Bilingual Program / teaching at Taiwanese Public Elementary Schools

Hello folks,

I’d like to hear from people who are also in the ‘bilingual program’ and / or teaching at Taiwanese public schools. I quite enjoy my job and have extended my contract until July 2021 as my workload is dreamily light compared to teaching back in the UK. The students I teach are almost certainly making progress, however, their progress is severely limited by the absolute disarray of this so called bilingual set up.

For example, I teach math, life curriculum and PE, but not English. There is no cross curricular framework, plan, scheme of work or any form of direction from management, the government etc and so the children aren’t learning English in a systematic way but in a scatter shot way. Basically however I can adapt the materials to English that week.

My co-teachers in the above subjects vary very dramatically in their ability to teach, English abilities and general enthusiasm. Teachers are (mostly) very nice to me although often seem antagonistic to one another and a number of the teachers seem to spend a lot of time gossiping rather maliciously about other teachers. I do my best not to get involved and that seems to have caused one colleague to blank me (I am not joking, she has not spoken to me in 3 months)

The logic behind the set up doesn’t appear to be based on any evidence based research. The text books are entirely in Mandarin but I am expected to teach the materials in English.

BLAH! ok so, the school overall is a pleasant place and I’m just muddling along through the chaos. I really enjoy working with my kids, my work load is AMAZING. If I just turn up and use the books as is, everyone is happy so my planning / prep is almost 0. If I differentiate work for children, I get quietly told not to do that as it will make the parents unhappy… most afternoons I am free to chill in the office… Clearly this is not a job for life but for now this suits me quite well…

Anyway what are other people’s experiences? What are the options for after public school in Taiwan? I also saw someone talking about biannual FET training??? Can anyone tell me more about that please?

Fellow FET here. Yes, there’s training in mid August and at the end of the semester in January. Those of us at the January training requested that it becomes monthly, cuz it’s hecka helpful to be surrounded by other people in similar but slightly different situations who are willing to help complain about / work through / troubleshoot problems, plus the idea-bouncing that happens. Not to mention put whatever government people come on the spot and make them realize they’re worthless/tell them they need to listen to experts on the ELT side on things. If they ever want their country to even dream of mild English proficiency.

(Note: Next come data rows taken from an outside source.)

(** A power loss during the operation leaves [r] or [r']. *)
Definition either (d : Directory) (manifest : option Manifest) (r r' : RecoveredState) : Prop :=
  forall files, survives d files -> disk_state files manifest r \/ disk_state files manifest r'.

(** The effect of a publication on the disk. *)
Lemma publish_state_post F s r r' temporary destination data :
  healthy s r -> within F (sg_dir s) -> filename_ok temporary = true -> filename_ok destination = true ->
  temporary <> destination -> temporary ∉ live (sg_manifest s) ->
  (forall files, files !! destination = Some data ->
     (forall name, name ∈ live (sg_manifest s) -> name <> destination -> files !! name = contents (sg_dir s) !! name) ->
     disk_state files (sg_manifest s) r') ->
  log_clean (if decide (destination = sg_log_name s) then Some data else contents (sg_dir s) !! sg_log_name s) (rs_entries r') ->
  post (in_dir (publish_file temporary destination data))
    (fun _ s' => healthy s' r' /\ within F (sg_dir s') /\ sg_manifest s' = sg_manifest s)
    (fun s' => F /\ sg_manifest s' = sg_manifest s /\ either (sg_dir s') (sg_manifest s) r r') s.
Proof.
  intros Hh Hw Hn1 Hn2 Hne Ht Hnew Hclean. apply post_in_dir.
  eapply post_mono; [by apply (publish_file_post F); [apply Hh|..]| |].
  - intros [] d' (Hw' & Hq' & Hc'). split; [|done].
    assert (Hother : forall name, name ∈ live (sg_manifest s) -> name <> destination ->
      contents d' !! name = contents (sg_dir s) !! name).
    { intros name Hin Hd. rewrite Hc', lookup_insert_ne, lookup_delete_ne by (done || by intros ->). done. }
    split; [apply Hh|apply Hh|done| |].
    + apply Hnew; [|done]. change (sg_dir (s <| sg_dir := d' |>)) with d'. by rewrite Hc', lookup_insert_eq.
    + change (sg_log_name (s <| sg_dir := d' |>)) with (sg_log_name s). change (sg_dir (s <| sg_dir := d' |>)) with d'.
      case_decide as Hd.
      * by rewrite <- Hd, Hc', lookup_insert_eq.
      * rewrite Hother; [done| |congruence]. rewrite (hl_log_name _ _ Hh). unfold live. set_solver.
  - intros d' [HF Hsw]. split; [done|]. split; [done|]. intros files Hf.
    destruct (swapped_live _ _ _ _ _ (live (sg_manifest s)) (Hsw files Hf) Ht) as [Hold|[Hd Hold]].
    + left. eapply disk_state_live; [exact Hold|apply Hh].
    + right. by apply Hnew.
Qed.

Lemma healthy_refl_usable {A} (k : St Storage A) Q E s r :
  healthy s r -> post k Q E s -> post (ensure_usable;; k) Q E s.
Proof. intros Hh Hk. unfold post, ensure_usable, mbind, St_bind in *. rewrite (hl_usable _ _ Hh). exact Hk. Qed.

Definition with_hard_state (r : RecoveredState) (hs : HardState) : RecoveredState :=
  mkRecovered hs (rs_entries r) (rs_snapshot r).

Lemma save_hard_state_post F s r hs :
  healthy s r -> within F (sg_dir s) ->
  match hs_membership hs with Some m => cm_validate m = Ok tt | None => True end ->
  current_term (rs_hard_state r) <= current_term hs ->
  post (save_hard_state hs)
    (fun _ s' => healthy s' (with_hard_state r hs) /\ within F (sg_dir s') /\ sg_manifest s' = sg_manifest s)
    (fun s' => F /\ sg_poisoned s' = true /\ either (sg_dir s') (sg_manifest s) r (with_hard_state r hs)) s.
Proof.
  intros Hh Hw Hm Hterm. pose proof (hl_state _ _ Hh) as Hst. pose proof (ds_base _ _ _ Hst) as Hb.
  unfold save_hard_state. eapply healthy_refl_usable; [exact Hh|].
  apply post_bind, post_state, post_bind, post_refuse; [intros Hlt; apply N.ltb_lt in Hlt; lia|]. intros _.
  apply post_poisoning. destruct (log_name_fresh (sg_manifest s)) as (L1 & L2 & _).
  eapply post_mono; [apply (publish_state_post F s r (with_hard_state r hs)); try done| |].
  - apply orphans_dead.
  - intros files Hf Hl. destruct Hst as [_ Hsel _ Hlog Hc Ht]. split; cbn.
    + rewrite Hf. by apply encode_decode.
    + destruct (sg_manifest s) as [m|].
      * destruct Hsel as (content & image & Hs & Hsel & Hi & Hg1 & Hg2). exists content, image.
        unfold generation_holds, live in *. rewrite !Hl by (set_solver || done). done.
      * unfold live in Hl. rewrite Hl by (set_solver || done). done.
    + lia.
    + unfold live in Hl. rewrite Hl by (set_solver || done). done.
    + done.
    + by eapply terms_mono.
  - rewrite decide_False; [apply Hh|]. rewrite (hl_log_name _ _ Hh). congruence.
  - done.
  - intros s' (HF & _ & He). done.
Qed.
End recovery.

Talk to your school or MOE rep or whoever is your “superior” to find out why the f*** you haven’t been told about trainings, cuz a lot of people who have never missed a training in years didn’t come this year become the MOE people or their school or whatever pencil-pusher in charge of letting them know didn’t bother letting them know.

Just close your eyes and pretend your school is remotely bilingual. Officially, the government believes that “bilingual” means teaching art, music, and PE in English. This goes against every other definition I’ve ever seen of “bilingual school”, but I’m not the Taiwanese government.

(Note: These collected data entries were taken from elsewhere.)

(* ===== verification/StorageSafe.v ===== *)
(** * Crash safety of the consensus files

    Flushing and publishing a snapshot; then every operation, and every history
    of a store: acknowledged operations survive, except a publication that the
    store cannot read back, which comes last. *)
From S2P Require Import Prelude Quorum Membership Types Node Store Disk Application ApplicationFacts ApplicationSafe ApplicationLog.
From S2P Require Import SnapshotImage Storage StorageFacts StorageRecovery StorageAppend.
Local Open Scope N_scope.
Local Open Scope raft_scope.

Section safe.
Context `{StorageLaws, Sha256, PayloadFormat}.

(** *** Flushing *)

Lemma sync_settled F names m d name : steady F names m d -> sync_effect name d = d.
Proof.
  intros (_ & [_ Hq] & _). unfold sync_effect. destruct (dr_files d !! name) as [[c k p]|] eqn:Hf; [|done].
  destruct (Hq _ _ Hf) as [Hk Hp]. cbn in Hk, Hp. subst. cbn [fl_content].
  destruct d as [files stales faults]. unfold upd; cbn in *. by rewrite insert_id.
Qed.
Lemma flush_all_post F names m d optional todo :
  steady F names m d -> post (flush_all optional todo) (fun _ => steady F names m) (steady F names m) d.
Proof.
  revert d. induction todo as [|name todo IH]; intros d Hs; [done|]. cbn [flush_all].
  unfold post at 1, os_open_write, mbind, St_bind, state.
  destruct (dr_files d !! name) as [f|] eqn:Hf.
  - unfold syscall. fold (ran d).
    assert (Hgo : post (os_sync name;; flush_all optional todo) (fun _ => steady F names m) (steady F names m) (ran d)).
    { apply post_bind. eapply (post_syscall (F:=F)); [exact (proj1 (steady_ran _ _ _ _ Hs))| |intros _ n; by do 2 apply steady_ran].
      rewrite (sync_settled F names m) by (by do 2 apply steady_ran). apply IH. by do 2 apply steady_ran. }
    destruct (dr_faults d) as [|[n|] l]; try exact Hgo. unfold io_failure, unchanged. by apply steady_ran.
  - unfold fails. destruct optional; [by apply IH|done].
Qed.
Lemma storage_flush_post F s r :
  healthy s r -> within F (sg_dir s) ->
  post storage_flush
    (fun _ s' => healthy s' r /\ within F (sg_dir s') /\ sg_manifest s' = sg_manifest s)
    (fun s' => sg_poisoned s' = true /\ durable (sg_dir s') (sg_manifest s) r) s.
Proof.
  intros Hh Hw. unfold storage_flush. eapply healthy_refl_usable; [exact Hh|].
  apply post_bind, post_state, post_poisoning, post_bind, post_in_dir.
  pose proof (healthy_self F s r Hh Hw) as Hs.
  assert (Hfail : forall d, steady F (live (sg_manifest s)) (contents (sg_dir s)) d -> durable d (sg_manifest s) r).
  { intros d Hd. eapply keeps_durable; [apply Hh|]. by eapply steady_keeps. }
  eapply post_mono; [by apply (flush_all_post F)| |].
  - intros [] d Hd. apply post_in_dir. change (sg_dir (s <| sg_dir := d |>)) with d.
    eapply post_mono; [eapply (sync_directory_post F _ _ d); [exact Hd|done|apply Hd|apply Hd|by eapply steady_keeps]| |].
    + intros [] d' Hd'. split; [by apply (healthy_steady F s r d')|]. split; [apply Hd'|done].
    + intros d' [_ Hk]. split; [done|]. eapply keeps_durable; [apply Hh|exact Hk].
  - intros d Hd. split; [done|]. by apply Hfail.
Qed.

There is no central authority about bilingualism and it becomes up to the schools to implement or not CLIL as they see fit. For example, my school (jr high) was like “hey, we want you to teach science in English with the science teacher next year” (last year) and I was like “ummm…” and then they forgot. And then suddenly in the middle of an all-staff meeting a few weeks back, the director was like “so, the foreign teacher’s classes don’t need to be co-taught by the local English teachers, so anyone wanna teach with the foreign teacher next year? Foreign teacher, tell us about what you do in your classes!” And I thank god that while my Chinese is very capable of attending meetings in, I can pull the “I’m not sure I understand what you mean, maybe we can talk about this later?” card.

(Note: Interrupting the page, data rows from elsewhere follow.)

#[export] Instance demo_types : TypeFormats := {|
  sha256 := fun _ => replicate 32 0;
  operation_serialize := fun _ => [[0]];
  completion_serialize := fun _ => [[0]];
|}.
#[export] Instance demo_controller : Serialize Controller := fun c => [bytes (to_string (co_applied c))].
#[export] Instance demo_data : DataFormats := {|
  image_serialize := fun image => [flat image];
  value_serialize := fun value => [flat value];
  record_serialize := fun _ => [[0]];
  machine_serialize := fun d => [bytes (to_string (dm_applied d))];
  image_deserialize := demo_parse;
  value_deserialize := demo_parse;
|}.

Lemma bytes_length s : len64 (bytes s) = str_len s.
Proof.
  unfold len64, bytes, str_len. f_equal. induction s as [|a s IH]; cbn; [done|]. by rewrite IH.
Qed.
#[export] Instance demo_controller_laws : ControllerLaws.
Proof.
  intros c n. unfold to_vec, to_writer, demo_controller. cbn [concat]. rewrite !app_nil_r, !bytes_length.
  cbn [upd co_applied]. lia.
Qed.
#[export] Instance demo_data_laws : DataLaws.
Proof.
  split.
  - intros d n. unfold to_vec, to_writer. cbn [concat machine_serialize demo_data].
    rewrite !app_nil_r, !bytes_length. cbn [upd dm_applied]. lia.
  - intros d. unfold to_vec, to_writer. cbn [concat machine_serialize demo_data].
    rewrite !app_nil_r, !bytes_length. lia.
  - intros image. apply demo_parse_flat.
  - intros value. apply demo_parse_flat.
Qed.

(** * Concrete runs of the shard service

    Two data groups are bootstrapped, a client writes, its shard moves from one group
    to the other, and the client goes on; the theorems of the controller, of the data
    groups and of the service apply to the states of this run. *)
(** Both sides of an equation have the same value. *)
Local Ltac by_computing := lazymatch goal with |- _ = ?y => vm_cast_no_check (eq_refl y) end.

(** ** A run *)

(** Two groups, one shard, one node. *)
Definition demo_address (port : N) : SocketAddr := mkSocketAddr (V4 0x7f000001) port 0 0.
Definition demo_topology : Topology :=
  mkTopology 1 "demo" [1; 2] [1] {[ 0 := [1]; 1 := [1]; 2 := [1] ]}
    [mkMember 1 (demo_address 80) {[ 0 := demo_address 100; 1 := demo_address 101; 2 := demo_address 102 ]}].
Definition demo_put (e : N) : DataCommand := DMutate 0 e (mkOrigin 1 2) "k" 1 (Some "v"%string).

(** The requests of the run. *)
Definition demo_open : list (GroupId * Action) := [(0, ABootstrap); (1, ABootstrap); (2, ABootstrap); (1, ARegister 0 1 "n")].
Definition demo_write : list (GroupId * Action) := [(1, AMutate 0 1 (mkOrigin 1 2) "k" 1 (Some "v"%string))].
Definition demo_begin : list (GroupId * Action) := [(0, ABeginMove "move" 0 1 2)].
Definition demo_abort : list (GroupId * Action) := [(0, AAdvance "move" StAbort)].
Definition demo_steps : list (GroupId * Action) :=
  (fun '(g, step) => (g, AAdvance "move" step)) <$>
  [(1, StFence); (0, StRecordFence); (2, StBeginInstall); (2, StPullChunk); (2, StFinishInstall); (0, StRecordInstalled);
   (0, StOwn); (2, StActivate); (0, StRecordActivated); (1, StCleanup); (0, StRecordCleanup); (0, StComplete)].

(** The groups of the run, and a client session at the first owner. *)
Definition demo_opened : System :=
  Eval vm_compute in default sys_initial (drive demo_topology sys_initial demo_open).
(** The client's request. *)
Definition demo_served : System :=
  Eval vm_compute in default sys_initial (drive demo_topology demo_opened demo_write).
(** A move of the shard, and what becomes of it: an abort, or its end. *)
Definition demo_started : System :=
  Eval vm_compute in default sys_initial (drive demo_topology demo_served demo_begin).
Definition demo_aborted : System :=
  Eval vm_compute in default sys_initial (drive demo_topology demo_started demo_abort).
Definition demo_moved : System :=
  Eval vm_compute in default sys_initial (drive demo_topology demo_started demo_steps).
Example demo_steps_settle : settle demo_topology 12 demo_started "move" = Some (demo_moved, None).
Proof. by_computing. Qed.

(** The answer to the request, and to the same request at the new owner. *)
Definition demo_answered (s : System) (g index e : N) : option (DataReply * Machine) :=
  match operation (machine_at (sy_now s) g) index (OData (demo_put e)) with
  | Done (RpData reply, m) => Some (reply, m)
  | _ => None
  end.
Definition demo_first : option (DataReply * Machine) := Eval vm_compute in demo_answered demo_opened 1 3 1.
Definition demo_again : option (DataReply * Machine) := Eval vm_compute in demo_answered demo_moved 2 6 2.

(** ** The run is one of the system *)

Lemma demo_topology_valid : topology_valid demo_topology = true.
Proof. done. Qed.
Lemma demo_groups (requests : list (GroupId * Action)) :
  forallb (fun r => contains r.1 (all_groups demo_topology)) requests = true ->
  Forall (fun r => r.1 ∈ all_groups demo_topology) requests.
Proof.
  induction requests as [|r rest IH]; cbn; intros H; [by apply list.Forall_nil|]. bool_inv.
  apply list.Forall_cons. split; [by apply contains_true|by apply IH].
Qed.
Lemma demo_opened_reachable : sys_reachable demo_topology demo_opened.
Proof. apply (drive_steps _ _ demo_open); [by apply demo_groups|by_computing]. Qed.
Lemma demo_serves_once : sys_step demo_topology demo_opened demo_served.
Proof.
  apply (perform_step demo_topology demo_opened 1 (AMutate 0 1 (mkOrigin 1 2) "k" 1 (Some "v"%string))
    (RpData (default (DRProgress (mkTransferId 0 0 0) 0) (fst <$> demo_first)))); [by apply contains_true|by_computing].
Qed.
Lemma demo_serves : rtc (sys_step demo_topology) demo_opened demo_served.
Proof. apply (drive_steps _ _ demo_write); [by apply demo_groups|by_computing]. Qed.
Lemma demo_starts : rtc (sys_step demo_topology) demo_served demo_started.
Proof. apply (drive_steps _ _ demo_begin); [by apply demo_groups|by_computing]. Qed.
Lemma demo_moves : rtc (sys_step demo_topology) demo_started demo_moved.
Proof. apply (drive_steps _ _ demo_steps); [by apply demo_groups|by_computing]. Qed.
Lemma demo_aborts : rtc (sys_step demo_topology) demo_started demo_aborted.
Proof. apply (drive_steps _ _ demo_abort); [by apply demo_groups|by_computing]. Qed.
Lemma demo_served_reachable : sys_reachable demo_topology demo_served.
Proof. unfold sys_reachable. etrans; [apply demo_opened_reachable|apply demo_serves]. Qed.
Lemma demo_started_reachable : sys_reachable demo_topology demo_started.
Proof. unfold sys_reachable. etrans; [apply demo_served_reachable|apply demo_starts]. Qed.
Lemma demo_moved_reachable : sys_reachable demo_topology demo_moved.
Proof. unfold sys_reachable. etrans; [apply demo_started_reachable|apply demo_moves]. Qed.

(** The controller of a run is one of its own. *)
Lemma controller_along s s' : sys_step demo_topology s s' -> rtc ctrl_step (sn_ctl (sy_now s)) (sn_ctl (sy_now s')).
Proof.
  intros [g op index reply m _ _ Ho|index c Ha|g index d _ Ha]; cbn; [|by eapply rtc_once, step_advance|done].
  unfold machine_at in Ho. destruct (g =? CONTROLLER);
    apply operation_cases in Ho as [(c & cmd & r & c' & E & -> & -> & Ha)|(d & cmd & r & d' & E & -> & -> & Ha)];
    try discriminate; cbn; [injection E as <-; by eapply rtc_once, step_apply|done].
Qed.
Lemma controllers_along s s' : rtc (sys_step demo_topology) s s' -> rtc ctrl_step (sn_ctl (sy_now s)) (sn_ctl (sy_now s')).
Proof. induction 1; [done|]. etrans; [by apply controller_along|done]. Qed.
Lemma controller_steps_reachable c c' : reachable c -> rtc ctrl_step c c' -> reachable c'.
Proof. intros Hc H. induction H as [|c c2 c3 [index command r Ha|index Ha] _ IH]; eauto using reach_apply, reach_advance. Qed.
Lemma demo_controller_reachable s : sys_reachable demo_topology s -> reachable (sn_ctl (sy_now s)).
Proof. intros H. eapply controller_steps_reachable; [apply reach_default|by apply (controllers_along sys_initial)]. Qed.

(** ** The theorems on the run *)

Lemma controller_reachable_valid_witness :
  validate (sn_ctl (sy_now demo_moved)) = Done tt
  /\ apply (sn_ctl (sy_now demo_moved)) 12 (CBegin "back" 0 2 1) <> Panicked.
Proof. apply controller_reachable_valid. apply demo_controller_reachable, demo_moved_reachable. Defined.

I welcome you to join any and every meet up of FETs if you would like to hear another 20+ stories like mine and yours. The government doesn’t have any idea what they are doing and they don’t really care about hiring anyone qualified to direct them to do what needs to be done with pretty much anything English. Certainly any effort to use research from post 1973 has not shown up at any level.

Being an FET is pretty chill, but I agree it might not work long term.

That’s great to know. I’m not surprised my school didn’t tell me - I doubt they knew about the training ha ha. How would I get onto the training? I’m based in Kaohsiung and imagine that it’s based up in Taipei? But I’m happy to travel. There are other FETs in Kaohsiung but they’re all South African Xhosa speakers and feel like they have a well established clique and don’t seem much interested in getting together outside of our “official training” and it seems already one or two of them have fled back to SA for reasons unknown.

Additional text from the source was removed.